"Revoluções" à moda do Leste
Uma radiografia das revoltas populares que derrubaram governos autoritários na Europa Oriental e Ásia Central – mas colocaram no poder outros setores das elites e não asseguraram a liberdadeVicken Cheterian
Viktor Yushchenko não é um revolucionário comum. Ele não usa traje militar e nenhuma fotografia o mostra barbado ou com uma kalachnikov **. Este homem de físico avantajado – antes de ser desfigurado por um envenenamento criminoso – ocupou os postos de diretor do Banco Central e primeiro ministro de Ucrânia1. Candidatou-se à eleição presidencial de 2004, mas o presidente de saída, Leonid Kutchma, havia previsto ceder o seu lugar ao primeiro ministro de então, Victor Yanukovich, que mal fala a língua nacional.
Quando, no final do segundo turno, a comissão eleitoral anunciou a vitória do candidato oficial, a oposição escandalizou-se e convocou as manifestações de massa. Milhares de pessoas mobilizaram-se durante os meses gelados do inverno de 2004/5 – o que foi chamado de “Revolução Laranja2“. Assim funcionam as “revoluções coloridas”: após uma fraude eleitoral, o protesto popular se organiza, dirigido por uma parte da elite que se ergue contra a outra; e provoca uma mudança pacífica de governo, sem derramamento de sangue.
Como um dominó
Depois da Sérvia (2000), da Geórgia e sua “Revolução Rosa” (2003) e a Ucrânia (2004), a Revolução das Tulipas no Quirguistão, na primavera de 2005, depôs o primeiro chefe de Estado da Ásia Central chegado ao poder desde o fim da era soviética. Manifestantes que contestaram os resultados das eleições legislativas tomaram os comissariados de polícia e as construções administrativas nas cidades de Djala-Abad e de Och, no sul do país. No dia seguinte aos distúrbios que estouraram na capital Bichkek, os escritórios da presidência foram saqueados e o presidente Askar Akaevitch Akaïev foi obrigado a fugir para o exterior. Nos países pós-soviéticos, os dirigentes têm a tendência de se pendurar no poder. Sentem-se livres para recorrer maciçamente à fraude eleitoral. Os habitantes querem a mudança e quando não a obtêm pelas urnas, não hesitam em sair à rua.

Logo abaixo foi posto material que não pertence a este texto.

Lemma Qcmin_nonneg (x y : Num) : 0 <= x -> 0 <= y -> 0 <= Qcmin x y.
Proof. unfold Qcmin. now destruct (Qcleb x y). Qed.

(** ** The losses of TensorFlow *)

Lemma reduce_sum_nonneg (xs : list Num) :
  Forall (fun x => 0 <= x) xs -> 0 <= tf.reduce_sum xs.
Proof.
  induction 1 as [| x xs Hx _ IH]; simpl.
  - apply Qcle_refl.
  - now apply Qcplus_nonneg.
Qed.

Lemma reduce_mean_nonneg (xs : list Num) :
  Forall (fun x => 0 <= x) xs -> 0 <= tf.reduce_mean xs.
Proof.
  intros H. unfold tf.reduce_mean, Qcdiv. apply Qcmult_nonneg.
  - now apply reduce_sum_nonneg.
  - apply Qcinv_nonneg, of_nat_nonneg.
Qed.

Lemma Forall_map2 {A B C} (P : C -> Prop) (f : A -> B -> C) :
  (forall a b, P (f a b)) -> forall xs ys, Forall P (map2 f xs ys).
Proof.
  intros Hf. induction xs as [| x xs IH]; intros [| y ys]; simpl; auto.
Qed.

Lemma huber_nonneg (delta label prediction : Num) :
  0 <= delta -> 0 <= tf.huber delta label prediction.
Proof.
  intros Hd. unfold tf.huber.
  set (abs_error := Qcabs (prediction - label)).
  assert (Ha : 0 <= abs_error) by apply Qcabs_nonneg.
  apply Qcplus_nonneg.
  - apply Qcmult_nonneg; [ discriminate | apply Qcsquare_nonneg ].
  - apply Qcmult_nonneg; [ assumption | ].
    unfold Qcminus. rewrite <- Qcle_minus_iff. apply Qcmin_le_l.
Qed.

Lemma huber_loss_nonneg (labels predictions : Tensor) :
  0 <= tf.huber_loss labels predictions.
Proof.
  unfold tf.huber_loss. apply reduce_mean_nonneg, Forall_map2.
  intros. apply huber_nonneg. discriminate.
Qed.

(** ** The critic loss *)

Lemma td_targets_data (c g : Num) (r d q : list Num) :
  map2 Qcplus (List.map (Qcmult c) r) (map2 Qcmult (List.map (Qcmult g) d) q)
  = td_target_spec c g r d q.
Proof.
  revert d q. induction r as [| x r IH]; intros [| y d] [| z q]; simpl; auto.
  now rewrite IH.
Qed.

Lemma critic_loss_returns (w : World) (time_steps : TimeStep)
    (actions : list Tensor) (next_time_steps : TimeStep) :
  exists (crit : Graph Num) (w' : World),
    critic_loss time_steps actions next_time_steps w = OK (crit, w')
    /\ only_summaries w w'
    /\ forall s0 v,
         crit s0 v
         = critic_loss_spec (self w) time_steps actions next_time_steps s0 v.
Proof.
  unfold critic_loss, bind, get_self.
  destruct (_debug_summaries (self w));
    (eexists; eexists; split; [ reflexivity | split ]);
    try (repeat split; reflexivity);
    intros s0 v;
    unfold critic_loss_spec, lift2, stop_gradient, constant, call_critic_net,
      call_actor_net, nest, q_values_at, actions_at;
    rewrite List.map_map;
    unfold tf.add, tf.multiply, tf.zip_with; simpl;
    now rewrite td_targets_data.
Qed.

(** C1: [critic_loss] returns the loss function of the agent between the TD
    target and the Q-values of the online critic at the recorded actions.
    The TD target is
    [reward_scale_factor * next_reward + gamma * next_discount * target_q],
    where [target_q] is the target critic at the action of the target actor;
    it is read at the variables of the run and does not move with the point
    of differentiation, so no gradient flows through it: the loss depends on
    that point through the online critic alone.  With the default Huber loss
    the critic loss is not negative. *)
Theorem critic_loss_td_target :
  forall (w : World) (time_steps : TimeStep) (actions : list Tensor)
         (next_time_steps : TimeStep),
  exists (crit : Graph Num) (w' : World),
    critic_loss time_steps actions next_time_steps w = OK (crit, w')
    /\ (forall s0 v,
          crit s0 v
          = critic_loss_spec (self w) time_steps actions next_time_steps s0 v)
    /\ (forall s0 v v',
          critic_net_variables v = critic_net_variables v' ->
          crit s0 v = crit s0 v')
    /\ (_td_errors_loss_fn (self w) = tf.huber_loss ->
        forall s0 v, 0 <= crit s0 v).
Proof.
  intros w ts actions nts.
  destruct (critic_loss_returns w ts actions nts) as (crit & w' & Hrun & _ & Hspec).
  exists crit, w'. repeat split; auto.
  - intros s0 v v' Hv. rewrite !Hspec. unfold critic_loss_spec, q_values_at.
    simpl. now rewrite Hv.
  - intros Hloss s0 v. rewrite Hspec. unfold critic_loss_spec.
    rewrite Hloss. apply huber_loss_nonneg.
Qed.

(** The example of the spec: with a target critic that answers 5, a reward
    and a discount of 1, [gamma = 0.9] and a reward scale of 1, the TD target
    is 5.5; the online critic answers 5 too and the Huber loss is 1/8. *)
Lemma critic_loss_example :
  let agent := toy.agent (toy.constant_critic (num 5 1)) (num 9 10) None 1 in
  exists (crit : Graph Num) (w' : World),
    critic_loss toy.time_steps [mkTensor [1%nat] [num 4 1]] toy.next_time_steps
      (toy.world agent 0) = OK (crit, w')
    /\ eval crit toy.vars
       = tf.huber_loss (mkTensor [1%nat] [num 11 2]) (mkTensor [1%nat] [num 5 1])
    /\ eval crit toy.vars = num 1 8
    /\ 0 <= eval crit toy.vars.
Proof.
  intros agent.
  destruct (critic_loss_td_target (toy.world agent 0) toy.time_steps
              [mkTensor [1%nat] [num 4 1]] toy.next_time_steps)
    as (crit & w' & Hrun & Hspec & _ & Hpos).
  exists crit, w'. split; [ exact Hrun | ].
  unfold eval. repeat split.
  - rewrite Hspec. apply Qc_is_canon. vm_compute. reflexivity.
  - rewrite Hspec. apply Qc_is_canon. vm_compute. reflexivity.
  - apply Hpos. reflexivity.
Defined.

(** ** The actor loss *)

Lemma actor_loss_step_app (agent : DdpgAgent) (acc : list (Graph Num))
    (pair : Graph Tensor * Graph Tensor) :
  actor_loss_step agent acc pair = acc ++ actor_loss_step agent [] pair.
Proof. destruct pair. reflexivity. Qed.

Lemma fold_actor_loss_step (agent : DdpgAgent)
    (pairs : list (Graph Tensor * Graph Tensor)) (acc : list (Graph Num)) :
  fold_left (actor_loss_step agent) pairs acc
  = acc ++ flat_map (actor_loss_step agent []) pairs.
Proof.
  revert acc. induction pairs as [| p pairs IH]; intros acc; simpl.
  - now rewrite app_nil_r.
  - rewrite IH, actor_loss_step_app. now rewrite <- app_assoc.
Qed.

Lemma fold_left_plus (ls : list (Graph Num)) (x : Graph Num) (s0 v : Variables) :
  fold_left (lift2 Qcplus) ls x s0 v
  = x s0 v + tf.reduce_sum (List.map (fun l => l s0 v) ls).
Proof.
  revert x. induction ls as [| l ls IH]; intros x; simpl.
  - ring.
  - rewrite IH. unfold lift2. ring.
Qed.

Lemma add_n_graph (ls : list (Graph Num)) :
  ls <> [] ->
  exists total : Graph Num,
    tf.add_n (lift2 Qcplus) ls = OK total
    /\ forall s0 v, total s0 v = tf.reduce_sum (List.map (fun l => l s0 v) ls).
Proof.
  destruct ls as [| l ls]; [ congruence | intros _ ].
  eexists. split; [ reflexivity | ].
  intros s0 v. now rewrite fold_left_plus.
Qed.

Lemma combine_map_seq {A B} (g : nat -> A) (d : B) (l : list B) (k : nat) :
  combine (List.map g (seq k (List.length l))) l
  = List.map (fun i => (g i, nth (i - k) l d)) (seq k (List.length l)).
Proof.
  revert k. induction l as [| x l IH]; intros k; simpl; [ reflexivity | ].
  rewrite Nat.sub_diag. f_equal. rewrite IH.
  apply map_ext_in. intros i Hi. apply in_seq in Hi.
  replace (i - k)%nat with (S (i - S k)) by lia. reflexivity.
Qed.

Lemma flat_map_singleton {A B} (f : A -> B) (l : list A) :
  flat_map (fun x => f x :: nil) l = List.map f l.
Proof. induction l; simpl; congruence. Qed.

Lemma nth_map_default {A B} (f : A -> B) (l : list A) (i : nat) (d : B) (d0 : A) :
  (i < List.length l)%nat -> nth i (List.map f l) d = f (nth i l d0).
Proof.
  intros Hi. rewrite (nth_indep _ _ (f d0)) by now rewrite length_map.
  apply map_nth.
Qed.

Lemma actor_loss_returns
    (tf_gradients : (list Tensor -> Num) -> list Tensor -> list Tensor)
    (w : World) (time_steps : TimeStep) :
  _actor_net (self w) time_steps (_action_spec (self w)) <> [] ->
  exists (act : Graph Num) (w' : World),
    actor_loss tf_gradients time_steps w = OK (act, w')
    /\ only_summaries w w'
    /\ forall s0 v, act s0 v = actor_loss_spec tf_gradients (self w) time_steps s0 v.
Proof.
  intros Hne. unfold actor_loss, bind, get_self.
  rewrite fold_actor_loss_step. simpl app.
  set (actions := call_actor_net (self w) ACTOR_NET_SCOPE time_steps).
  set (dqda := gradients tf_gradients _ actions).
  destruct (add_n_graph (flat_map (actor_loss_step (self w) []) (combine dqda actions)))
    as (total & Hadd & Htotal).
  { unfold dqda, gradients, actions, call_actor_net.
    destruct (_actor_net (self w) time_steps (_action_spec (self w)));
      [ congruence | discriminate ]. }
  rewrite Hadd. simpl.
  exists total. eexists. split; [ reflexivity | split ].
  { repeat split; reflexivity. }
  intros s0 v. rewrite Htotal. unfold actor_loss_spec. f_equal.
  unfold dqda, gradients.
  rewrite (combine_map_seq _ (constant (mkTensor [] [])) actions 0).
  assert (Hlen : List.length (actions_at (self w) ACTOR_NET_SCOPE time_steps s0)
                 = List.length actions).
  { unfold actions_at, actions, call_actor_net. now rewrite !length_map. }
  rewrite Hlen.
  assert (Hnth : forall i s v',
            (i < List.length actions)%nat ->
            nth i actions (constant (mkTensor [] [])) s v'
            = nth i (actions_at (self w) ACTOR_NET_SCOPE time_steps v') (mkTensor [] [])).
  { intros i s v' Hi. unfold actions, call_actor_net, actions_at in *.
    rewrite length_map in Hi.
    rewrite (nth_map_default _ _ _ _ (fun _ => mkTensor [] [])) by assumption.
    now rewrite (nth_map_default _ _ _ _ (fun _ => mkTensor [] [])) by assumption. }
  assert (Hnest : nest actions s0 s0 = actions_at (self w) ACTOR_NET_SCOPE time_steps s0).
  { unfold nest, actions, call_actor_net, actions_at. now rewrite List.map_map. }
  rewrite flat_map_concat_map, List.map_map, <- flat_map_concat_map.
  unfold actor_loss_step. simpl app.
  rewrite (flat_map_singleton _ (seq 0 (List.length actions))), List.map_map.
  apply map_ext_in. intros i Hi. apply in_seq in Hi.
  unfold lift2, stop_gradient, clip_dqda.
  rewrite Nat.sub_0_r.
  destruct (_dqda_clipping (self w)); unfold lift;
    rewrite !Hnth, Hnest by lia; reflexivity.
Qed.

Lemma actor_loss_empty_nest
    (tf_gradients : (list Tensor -> Num) -> list Tensor -> list Tensor)
    (w : World) (time_steps : TimeStep) :
  _actor_net (self w) time_steps (_action_spec (self w)) = [] ->
  actor_loss tf_gradients time_steps w = Raise ValueError.
Proof.
  intros Hnil. unfold actor_loss, bind, get_self, call_actor_net, gradients.
  now rewrite Hnil.
Qed.

(** C2: [actor_loss] takes the actions of the online actor and the Q-values
    of the online critic at them, differentiates the Q-values with respect
    to each component of the action, clips the gradient when a bound is
    configured, and returns the sum over the components of the mean squared
    error between [dqda + action], frozen at the run, and the action. *)
Theorem actor_loss_sums_component_losses :
  forall (tf_gradients : (list Tensor -> Num) -> list Tensor -> list Tensor)
         (w : World) (time_steps : TimeStep),
  _actor_net (self w) time_steps (_action_spec (self w)) <> [] ->
  exists (act : Graph Num) (w' : World),
    actor_loss tf_gradients time_steps w = OK (act, w')
    /\ forall s0 v, act s0 v = actor_loss_spec tf_gradients (self w) time_steps s0 v.
Proof.
  intros tf_gradients w ts Hne.
  destruct (actor_loss_returns tf_gradients w ts Hne) as (act & w' & Hrun & _ & Hspec).
  now exists act, w'.
Qed.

Nos países onde estouraram as revoltas, os chefes de Estado tinham perdido apoio do povo; contra eles, surgiam movimentos de oposição que dispunham de vastos recursos
Uma década depois da queda do muro de Berlim (1989) e do desmoronamento da União Soviética (1991), um vento revolucionário de um tipo novo soprou sobre o Leste europeu. As semelhanças entre essas revoluções (cronologia, símbolos utilizados), parecem indicar que são parte de um mesmo processo. Outra “surpresa” desse gênero poderá, aliás, se produzir, por exemplo, no momento das eleições legislativas de novembro, no Azerbaijão, ou na presidencial de dezembro, no Cazaquistão. Esses movimentos não puseram apenas abaixo os regimes corrompidos e impopulares na Sérvia e na Geórgia. Eles também fizeram nascer uma realidade política nova, cujo impacto não se limita aos últimos regimes autoritários dos países da Europa do Leste e da Ásia Central.
O perfil das revoltas
Tais “revoluções” não-violentas não podem se produzir em estados fracos. Nos países onde elas estouraram, o chefe de Estado tinha perdido o apoio do povo e de vários setores da administração; estava fragilizado pela repetição de escândalos devido à corrupção. Os dirigentes não estavam mais em condições de assegurar a ordem ou garantir a estabilidade do regime. Contra eles, surgiam de oposição que dispunham de vastos recursos. Na Sérvia e na Geórgia, por exemplo, os partidos contestadores beneficiavam-se de um largo apoio de opinião e uma experiência em mobilização de massa. Meios de comunicação que escaparam do controle do governo difundiam informações alternativas. Associações estavam em condições de mobilizar a população e de se vincular às redes no exterior. Até agora, Bielorússia e Turcomenistão, onde o Estado é mais repressivo e a oposição mais fraca e atomizada, não foram palco de “revoluções coloridas”.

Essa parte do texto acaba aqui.